Obviously if the love is reciprocated it's a little bit of a different story, but the blind illogical frenzy still occurs.

I believe this is a known trait among INTPs. It's an absolute blindside attack on our otherwise rational worldview.


----------



## Coonsy (Dec 22, 2010)

Coming from a mid-40's female INTJ:

"Love" is an extremely broad term for starters. Greeks use 7 different words for the 1 word we use - and I wish we had a variety to choose from.

Romantic love - this tends to manifest as an extreme caring for someone, wanting to build them up, be with them, and involve my life in theirs and vice versa. As someone with my personality combined with my childhood, I've learned the hard way that I may need some better skills in this department as I recently discovered, I tend to exhibit a disorganized to anxious attachment style (at first more distant, but when I let myself catch a feel, then it flips to anxious, until I disconnect when it shuts back off to nothing). I've had some good and healthy romantic relationships, the best probably being with a ENTP who was probably fairly stable in his attachment style. 

Care love - I think of this as the love I have for my pets (no kids, so can't say how that would be). It's a high level of responsibility, but obviously I get something in return (companionship primarily). But I love my pets (cat especially) where I almost have half a thought to give up dangerous activities that are my life 'just in case' as I think many parents experience. I'd be homeless before I'd give up my cat. 

Familial love - love for relatives. This one can be turned off if you give me enough reasons to - my brother would be an example. There's probably still some kind of remote lingering feeling from us growing up together, but honestly, I doubt I'll ever speak to him again, and feel no loss for that. Mom, sister, even my father there's more feeling for, but its definitely different than the other two kinds of love. Almost more about familiarity and history than "love" if that makes any sense.

Good-friend love - this one can be a bit more fleeting as life separates many of us from our friends over time, but I have had a number of friends who I would loosely use the term "loved" them.
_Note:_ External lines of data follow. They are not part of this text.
Lemma filterForBooster_In (boosterType : string)
  (setConfig : option SetConfig) (cards : list Card) (card : Card) :
  boosterType <> "collector" ->
  (In card (filterForBooster boosterType setConfig cards) <->
   In card cards /\
   isCollectorExclusive card setConfig = false /\
   (isInPlayBooster card setConfig = Some true \/
    hasSetConfig setConfig = false \/ booster card = true)).
Proof.
  intros Hbt. unfold filterForBooster.
  apply String.eqb_neq in Hbt. rewrite Hbt. simpl.
  pose proof (hasSetConfig_answer card setConfig) as Hanswer.
  destruct (hasSetConfig setConfig).
  - rewrite filter_In. destruct Hanswer as [b Hb].
    assert (Hcfg : exists cfg, setConfig = Some cfg).
    { destruct setConfig; [eauto|discriminate]. }
    destruct Hcfg as [cfg ->].
    unfold isCollectorExclusive. rewrite Hb. destruct b.
    + intuition.
    + destruct (isCollectorExclusiveByConfig card (Some cfg)) as [[|]|].
      * intuition discriminate.
      * rewrite andb_true_iff, negb_true_iff. intuition discriminate.
      * rewrite andb_true_iff, negb_true_iff. intuition discriminate.
  - rewrite filter_In, negb_true_iff.
    rewrite (isCollectorExclusive_without_play_ranges _ _ Hanswer).
    intuition.
Qed.

(** The filter of [fetchAllSetCards] agrees with the classifier: for a
    booster type other than collector it keeps exactly the cards that
    [isCollectorExclusive] clears under the configuration and that are
    either inside a play-booster range, or flagged [booster] by the
    provider, or judged without play-booster ranges at all; for the
    collector booster it keeps everything. *)
Theorem filterForBooster_agrees_with_classifier (boosterType : string)
  (setConfig : option SetConfig) (cards : list Card) (card : Card) :
  (boosterType <> "collector" ->
   (In card (filterForBooster boosterType setConfig cards) <->
    In card cards /\
    isCollectorExclusive card setConfig = false /\
    (isInPlayBooster card setConfig = Some true \/
     hasSetConfig setConfig = false \/ booster card = true))) /\
  filterForBooster "collector" setConfig cards = cards.
Proof. split; [apply filterForBooster_In|reflexivity]. Qed.

Lemma filterForBooster_agrees_with_classifier_witness :
  In (Samples.plainCard "280")
    (filterForBooster "play" (Some Samples.sampleConfig)
       [Samples.extendedArtCard "280"; Samples.plainCard "280"]) <->
  In (Samples.plainCard "280")
    [Samples.extendedArtCard "280"; Samples.plainCard "280"] /\
  isCollectorExclusive (Samples.plainCard "280") (Some Samples.sampleConfig)
  = false /\
  (isInPlayBooster (Samples.plainCard "280") (Some Samples.sampleConfig)
   = Some true \/
   hasSetConfig (Some Samples.sampleConfig) = false \/
   booster (Samples.plainCard "280") = true).
Proof.
  apply (filterForBooster_agrees_with_classifier "play"
           (Some Samples.sampleConfig)
           [Samples.extendedArtCard "280"; Samples.plainCard "280"]
           (Samples.plainCard "280")).
  discriminate.
Defined.

End FilterFacts.

Section PagesFacts.
Import Js Range Classifier Retry RetryOutcome Sealed Config Acquire.
Variable net : nat -> Response Page.

Lemma fetchWithRetry_first_success (url : string) (w : World) (page : Page) :
  success (net (fetched w)) = Some page ->
  fetchWithRetry net url 3 w = (Normal (Some page), snd (fetch net url w)).
Proof. intros H. apply (fetchWithRetry_from_success net url 3 2 0 w page H). Qed.

Lemma serves_tail (start : nat) (page : Page) (pages : list Page) :
  serves net start (page :: pages) ->
  success (net start) = Some page /\ serves net (S start) pages.
Proof.
  intros H. split.
  - rewrite <- (Nat.add_0_r start). apply H. reflexivity.
  - intros k p Hk. replace (S start + k)%nat with (start + S k)%nat by lia.
    apply H. exact Hk.
Qed.

Lemma morePages_all (pages : list Page) (page : Page) (cards : list Card)
  (w : World) (fuel : nat) :
  chained (page :: pages) ->
  serves net (fetched w) pages ->
  (length pages <= fuel)%nat ->
  exists w',
    morePages fuel net page cards w
    = Some (cards ++ flat_map pageCards pages, None, w') /\
    fetched w' = (fetched w + length pages)%nat.
Proof.
  revert page cards w fuel.
  induction pages as [|p rest IH]; intros page cards w fuel Hchain Hserves Hfuel.
  - simpl in Hchain. exists w. destruct fuel; simpl; rewrite Hchain, app_nil_r;
      split; auto; lia.
  - destruct Hchain as [Hnext Hchain].
    destruct fuel as [|fuel]; [simpl in Hfuel; lia|].
    destruct (nextPage page) as [next|] eqn:Hpage; [|congruence].
    apply serves_tail in Hserves as [Hp Hrest].
    simpl. rewrite Hpage.
    rewrite (fetchWithRetry_first_success next (delay 100 w) p Hp).
    destruct (IH p (cards ++ pageCards p)
                (snd (fetch net next (delay 100 w))) fuel Hchain)
      as (w' & Hrun & Hcount).
    + exact Hrest.
    + simpl in Hfuel. lia.
    + exists w'. rewrite Hrun, <- app_assoc. split; [reflexivity|].
      rewrite Hcount. simpl. lia.
Qed.

(** When the provider serves a chain of pages, each at the first
    attempt, the cards gathered are those of all the pages, in order,
    with nothing lost or repeated, and one fetch is issued per page. *)
Theorem fetchPages_concatenates (pages : list Page) (url : string)
  (w : World) (fuel : nat) :
  chained pages ->
  serves net (fetched w) pages ->
  (length pages <= S fuel)%nat ->
  exists w',
    fetchPages fuel net url w = Some (flat_map pageCards pages, None, w') /\
    fetched w' = (fetched w + length pages)%nat.
Proof.
  intros Hchain Hserves Hfuel.
  destruct pages as [|page pages]; [destruct Hchain|].
  apply serves_tail in Hserves as [Hpage Hrest].
  unfold fetchPages. rewrite (fetchWithRetry_first_success url w page Hpage).
  destruct (morePages_all pages page (pageCards page)
              (snd (fetch net url w)) fuel Hchain Hrest)
    as (w' & Hrun & Hcount); [simpl in Hfuel; lia|].
  exists w'. split; [exact Hrun|]. rewrite Hcount. simpl. lia.
Qed.

End PagesFacts.

Section AcquireFacts.
Import Js Range Classifier Retry RetryOutcome Sealed Config Acquire.
Variable encodeURIComponent : string -> string.
Variable net : nat -> Response Page.

Lemma genericFailure_status (s : Z) (json : Completion Page) :
  s <> 429 -> ok s = false ->
  genericFailure (HttpResponse s json) = Some (HttpError s).
Proof.
  intros Hs Hok. simpl. apply Z.eqb_neq in Hs. rewrite Hs, Hok. reflexivity.
Qed.

Lemma fetchWithRetry_thrice_failing (url : string) (w : World) (s : Z) :
  s <> 429 -> ok s = false ->
  (forall k, (k < 3)%nat ->
     exists json, net (fetched w + k)%nat = HttpResponse s json) ->
  fetchWithRetry net url 3 w =
  (Throw (HttpError s),
   {| fetched := (fetched w + 3)%nat;
      trace := trace w ++ [EvFetch url; EvDelay 100; EvFetch url;
                           EvDelay 200; EvFetch url] |}).
Proof.
  intros Hs Hok Hnet. unfold fetchWithRetry.
  destruct (Hnet 0%nat) as [j0 H0]; [lia|].
  destruct (Hnet 1%nat) as [j1 H1]; [lia|].
  destruct (Hnet 2%nat) as [j2 H2]; [lia|].
  rewrite Nat.add_0_r in H0.
  rewrite (fetchWithRetry_from_failure net url 3 2 0 w (HttpError s))
    by (rewrite H0; apply genericFailure_status; assumption).
  change (Z.of_nat 0 =? Z.of_nat 3 - 1) with false. cbv iota.
  rewrite (fetchWithRetry_from_failure net url 3 1 1 _ (HttpError s)).
  2:{ simpl. rewrite Nat.add_1_r in H1. rewrite H1.
      apply genericFailure_status; assumption. }
  change (Z.of_nat 1 =? Z.of_nat 3 - 1) with false. cbv iota.
  rewrite (fetchWithRetry_from_failure net url 3 0 2 _ (HttpError s)).
  2:{ simpl. replace (S (S (fetched w))) with (fetched w + 2)%nat by lia.
      rewrite H2. apply genericFailure_status; assumption. }
  change (Z.of_nat 2 =? Z.of_nat 3 - 1) with true. cbv iota.
  f_equal. unfold fetch, delay. simpl. f_equal; [lia|].
  rewrite <- !app_assoc. reflexivity.
Qed.

Lemma morePages_then_failing (pages : list Page) (page : Page)
  (cards : list Card) (w : World) (fuel : nat) (s : Z) :
  Forall (fun p => nextPage p <> None) (page :: pages) ->
  serves net (fetched w) pages ->
  s <> 429 -> ok s = false ->
  (forall k, (k < 3)%nat ->
     exists json, net (fetched w + length pages + k)%nat = HttpResponse s json) ->
  (length pages < fuel)%nat ->
  exists w',
    morePages fuel net page cards w
    = Some (cards ++ flat_map pageCards pages, Some (HttpError s), w') /\
    fetched w' = (fetched w + length pages + 3)%nat.
Proof.
  revert page cards w fuel.
  induction pages as [|p rest IH];
    intros page cards w fuel Hnext Hserves Hs Hok Hfail Hfuel;
    apply Forall_cons in Hnext as [Hpage Hnext];
    (destruct fuel as [|fuel]; [simpl in Hfuel; lia|]);
    (destruct (nextPage page) as [next|] eqn:Hp; [|congruence]);
    simpl; rewrite Hp.
  - rewrite (fetchWithRetry_thrice_failing next (delay 100 w) s Hs Hok).
    + eexists. rewrite app_nil_r. split; [reflexivity|]. simpl. lia.
    + intros k Hk. simpl. destruct (Hfail k Hk) as [json Hjson].
      exists json. rewrite <- Hjson. f_equal. simpl. lia.
  - apply serves_tail in Hserves as [Hfirst Hrest].
    rewrite (fetchWithRetry_first_success net next (delay 100 w) p Hfirst).
    destruct (IH p (cards ++ pageCards p)
                (snd (fetch net next (delay 100 w))) fuel Hnext Hrest Hs Hok)
      as (w' & Hrun & Hcount).
    + intros k Hk. destruct (Hfail k Hk) as [json Hjson].
      exists json. rewrite <- Hjson. f_equal. simpl. lia.
    + simpl in Hfuel. lia.
    + exists w'. rewrite Hrun, <- app_assoc. split; [reflexivity|].
      rewrite Hcount. simpl. lia.
Qed.

Lemma filterForBooster_clears (boosterType : string)
  (setConfig : option SetConfig) (cards : list Card) :
  boosterType <> "collector" ->
  Forall (fun card => In card cards /\
                      isCollectorExclusive card setConfig = false)
    (filterForBooster boosterType setConfig cards).
Proof.
  intros Hbt. apply Forall_forall. intros card Hin.
  apply list_elem_of_In, filterForBooster_In in Hin; [|exact Hbt]. tauto.
Qed.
Not like any of the other loves mentioned, but more than "just friends" - we could share our deepest darkest secrets, hang out, not see each other for weeks or months and pick up like it was just yesterday....normally I wouldn't use love in that sense, but it's a kind of love IMO.

I honestly don't know how to describe "love" and how it feels - most of the time, I would maybe say a "comfort" with people or pets, a desire to be with them, and a willingness for some level of self sacrifice to be with them.

My over reactive romantic love style - that's just miserable, even when it's happy. Overwhelming. But it also probably does not stem from a healthy place. For some reason, there are no other relationships in my life where I have that balance issue, only romantic, and only once I let myself start to really "feel" for someone - like there's no regulation to that flood gate, and it completely bypasses my normal filters and checkpoints....


----------



## daleks_exterminate (Jul 22, 2013)

HAL said:


> For me it's deep, childlike and pathetic.


This.


----------



## Crowbo (Jul 9, 2017)

Blood goes from my head to my dick and there you go!


----------



## thedazzlingdexter (12 mo ago)

VinnieBob said:


> By this I mean how do you perceive it
> Myself I am incapable of feeling love even though I know I am loved by a select few
> But it baffles the fuck out of me
> I’m totally numb on the inside
> I’m curious if it’s just me or a common NT trait


Pretty much accepted solitude at this piont. I doubt anyone would stick around long anymore.


----------



## WickerDeer (Aug 1, 2012)

@attic who is/was one of the best, most amazing members on this site, turned me on to this song.

edit: oh sorry--I'm not an NT. Attic and I are both INFP.






I think it's my favorite love song, thought nothing can completely encompass love.


----------